Each line of the listing below that includes "bool" should be reported.

============================================================

Definition conv_hex (t i p : Z) (xp : bool) (fl : Z) : option conv :=
  let a := fmt_x i (Z.land t 32) in
  if negb (i =? 0) && has fl ALT_FORM then int_end (Z.shiftr t 4) 2 a i p xp fl else int_end 0 0 a i p xp fl.
Definition conv_b (t i p : Z) (xp : bool) (fl : Z) : option conv :=
  let a := fmt_b i (Z.land t 32) in
  if negb (i =? 0) && has fl ALT_FORM then int_end (Z.shiftr t 4) 2 a i p xp fl else int_end 0 0 a i p xp fl.
Definition conv_o (i p : Z) (xp : bool) (fl : Z) : option conv :=
  let a := fmt_o i in
  int_end 0 0 a i (if has fl ALT_FORM && (p <? lenZ a + 1) then lenZ a + 1 else p) xp fl.
Definition conv_u (i p : Z) (xp : bool) (fl : Z) : option conv := int_end 0 0 (fmt_u i) i p xp fl.
Definition conv_d (i p : Z) (xp : bool) (fl : Z) : option conv :=
  if INTMAX_MAX <? i then int_end 0 1 (fmt_u (u64 (- i))) (u64 (- i)) p xp fl
  else if has fl MARK_POS then int_end 1 1 (fmt_u i) i p xp fl
  else if has fl PAD_POS then int_end 2 1 (fmt_u i) i p xp fl
  else int_end 0 0 (fmt_u i) i p xp fl.

(** [buf] has room for this many digits (a long double is a double); a store before
    its begin is undefined. *)
Definition sizeof_buf : Z := 8 * 3 + 3 + 53 / 4.
Definition store_digits (a : list Z) : M sstate unit := if lenZ a <=? sizeof_buf then mret tt else fault.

============================================================

> [WRITTEN SOLUTION]:
Definition conv_hex (t i p : Z) (xp : bool) (fl : Z) : option conv :=
Definition conv_b (t i p : Z) (xp : bool) (fl : Z) : option conv :=
Definition conv_o (i p : Z) (xp : bool) (fl : Z) : option conv :=
Definition conv_u (i p : Z) (xp : bool) (fl : Z) : option conv := int_end 0 0 (fmt_u i) i p xp fl.
Definition conv_d (i p : Z) (xp : bool) (fl : Z) : option conv :=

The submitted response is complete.